Form 8-K Amendment

 

 

UNITED STATES

SECURITIES AND EXCHANGE COMMISSION

WASHINGTON, D.C. 20549

 

 

FORM 8-K/A

 

 

CURRENT REPORT

Pursuant to Section 13 or 15(d) of the Securities Exchange Act of 1934

Date of Report (Date of Earliest Event Reported): May 11, 2009 (February 23, 2009)

 

 

Endo Pharmaceuticals Holdings Inc.

(Exact name of registrant as specified in its charter)

 

 

 

Delaware   001-15989   13-4022871

(State or other jurisdiction

of incorporation)

  (Commission File Number)  

(I.R.S. Employer

Identification No.)

 

100 Endo Boulevard, Chadds Ford, PA   19317
(Address of principal executive offices)   (Zip Code)

Registrant’s telephone number, including area code (610) 558-9800

Not Applicable

Former name or former address, if changed since last report

 

 

Check the appropriate box below if the Form 8-K filing is intended to simultaneously satisfy the filing obligation of the registrant under any of the following provisions:

 

¨ Written communications pursuant to Rule 425 under the Securities Act (17 CFR 230.425)

 

¨ Soliciting material pursuant to Rule 14a-12 under the Exchange Act (17 CFR 240.14a-12)

 

¨ Pre-commencement communications pursuant to Rule 14d-2(b) under the Exchange Act (17 CFR 240.14d-2(b))

 

¨ Pre-commencement communications pursuant to Rule 13e-4(c) under the Exchange Act (17 CFR 240.13e-4(c))

 

 

 


Item 2.01. Completion of Acquisition or Disposition of Assets.

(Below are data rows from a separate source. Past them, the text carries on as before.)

Lemma walk_visit_extends rootName gzipper now date scan_of st path fi st' :
  visit rootName gzipper now date st path fi (scan_of path) = Some st' ->
  indices st' = indices st ++ feeds_of rootName scan_of [(path, fi)]
  /\ exists added,
      rootMuxer st' = rootMuxer st ++ added
      /\ (NoDup (rootMuxer st).*1 -> NoDup (rootMuxer st').*1)
      /\ walk_added rootName scan_of [(path, fi)] added.
Proof.
  intros H. unfold walk_visit in H.
  assert (Hskip : is_repository scan_of (path, fi) = false ->
                  is_plain_directory scan_of (path, fi) = false ->
                  st' = st ->
                  indices st' = indices st ++ feeds_of rootName scan_of [(path, fi)]
                  /\ exists added,
                      rootMuxer st' = rootMuxer st ++ added
                      /\ (NoDup (rootMuxer st).*1 -> NoDup (rootMuxer st').*1)
                      /\ walk_added rootName scan_of [(path, fi)] added).
  { intros Hrepo Hplain ->. unfold walk_added, feeds_of. simpl.
    rewrite Hrepo, !app_nil_r. split; [done|]. exists [].
    rewrite app_nil_r. split; [done|]. split; [done|]. split; [constructor|].
    constructor; [|constructor]. by rewrite Hplain. }
  destruct fi as [[|]|]; [| |discriminate].
  2:{ injection H as <-. by apply Hskip. }
  destruct (scan_of path) as [packages|err] eqn:Hscan.
  2:{ injection H as <-.
      apply Hskip; [| |done]; unfold is_repository, is_plain_directory; simpl;
        by rewrite Hscan. }
  clear Hskip.
  destruct (muxPath_of rootName path) as [muxPath|] eqn:Hmux; [|discriminate].
  assert (Hrel : muxPath = relative_path rootName path /\ muxPath <> "").
  { unfold muxPath_of in Hmux.
    destruct (Nat.leb_spec (String.length rootName) (String.length path)) as [Hlen|];
      [|discriminate].
    destruct (muxPath_of_relative _ _ Hlen) as [Hm Hne].
    unfold muxPath_of in Hm. rewrite (proj2 (Nat.leb_le _ _) Hlen) in Hm.
    rewrite Hm in Hmux. by injection Hmux as <-. }
  destruct Hrel as [-> Hne].
  assert (Hrepo : is_repository scan_of (path, Some true)
                  = negb (size (Entries packages) =? 0)%nat)
    by (unfold is_repository; simpl; by rewrite Hscan).
  assert (Hplain : is_plain_directory scan_of (path, Some true)
                   = (size (Entries packages) =? 0)%nat)
    by (unfold is_plain_directory; simpl; by rewrite Hscan).
  unfold feeds_of, walk_added. simpl. rewrite Hrepo. clear Hrepo.
  destruct (size (Entries packages) =? 0)%nat eqn:Hsize; simpl.
  - destruct (Handle _ _ _) as [mux|] eqn:Hh; [|discriminate]. injection H as <-. simpl.
    rewrite app_nil_r. split; [done|]. eexists.
    split; [by apply Handle_Some in Hh as [-> _]|].
    split; [by eapply Handle_NoDup|]. split; [constructor|].
    constructor; [|constructor]. intros _. simpl. set_solver.
  - destruct (attach _ _ _ _ _ _ _) as [mux|] eqn:Ha; [|discriminate]. injection H as <-.
    simpl. split; [done|]. pose proof (AttachHttpHandler_NoDup _ _ _ _ _ _ _ _ Ha) as Hnd.
    apply AttachHttpHandler_Some in Ha as (page & _ & ->).
    eexists. split; [done|]. split; [done|]. split.
    + constructor; [|constructor]. split; [done|].
      unfold repository_patterns, repository_handlers. simpl.
      repeat (apply List.Forall_cons; [set_solver|]). constructor.
    + constructor; [|constructor]. rewrite Hplain. discriminate.
Qed.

On February 24, 2009, Endo Pharmaceuticals Holdings Inc. (“Endo”) filed a Current Report on Form 8-K to report that, through its wholly-owned subsidiary BTB Purchaser, Inc., it had completed its initial tender offer (the Offer) for all outstanding shares of common stock, par value $0.001 per share (the Indevus Shares), of Indevus Pharmaceuticals, Inc., a Delaware corporation (Indevus). On February 23, 2009 (Acquisition Date), the Company accepted for payment in accordance with the terms of the Offer, approximately 60.3 million Indevus Shares that were validly tendered and not withdrawn prior to the expiration of the Offer, representing approximately 76% of the total outstanding Indevus Shares. Endo is filing this amendment to the February 24 Current Report to include the financial information required by Item 9.01.


Item 9.01. Financial Statements and Exhibits.

 

(a) Financial Statements of Business Acquired.

 

  1. Indevus’s audited consolidated financial statements as of September 30, 2008 and for each of the three years ended September 30, 2008 are attached as Exhibit 99.1 and are incorporated herein by reference.

 

(b) Pro Forma Financial Information.

Unaudited pro forma condensed financial information for the year ended December 31, 2008 is attached as Exhibit 99.2 and is incorporated herein by reference.

 

(c) Shell Company Transactions

Not applicable.

 

(d) Exhibits.

 

Exhibit No.

  

Description

23.1    Consent of Independent Registered Public Accounting Firm.
99.1    Audited consolidated financial statements of Indevus Pharmaceuticals, Inc. as of September 30, 2008 and for each of the three years ended September 30, 2008.
99.2    Unaudited pro forma financial information for the year ended December 31, 2008.


SIGNATURES

Pursuant to the requirements of the Securities Exchange Act of 1934, the Registrant has duly caused this report to be signed on its behalf by the undersigned, hereunto duly authorized.

 

ENDO PHARMACEUTICALS HOLDINGS INC.

(Registrant)

By:  

/s/ CAROLINE B. MANOGUE

Name:   Caroline B. Manogue
Title:   Executive Vice President, Chief Legal Officer & Secretary

Dated: May 11, 2009


INDEX TO EXHIBITS

 

Exhibit No.

  

Description

23.1    Consent of Independent Registered Public Accounting Firm.
99.1    Audited consolidated financial statements of Indevus Pharmaceuticals, Inc. as of September 30, 2008 and for each of the three years ended September 30, 2008.
99.2    Unaudited pro forma financial information for the year ended December 31, 2008.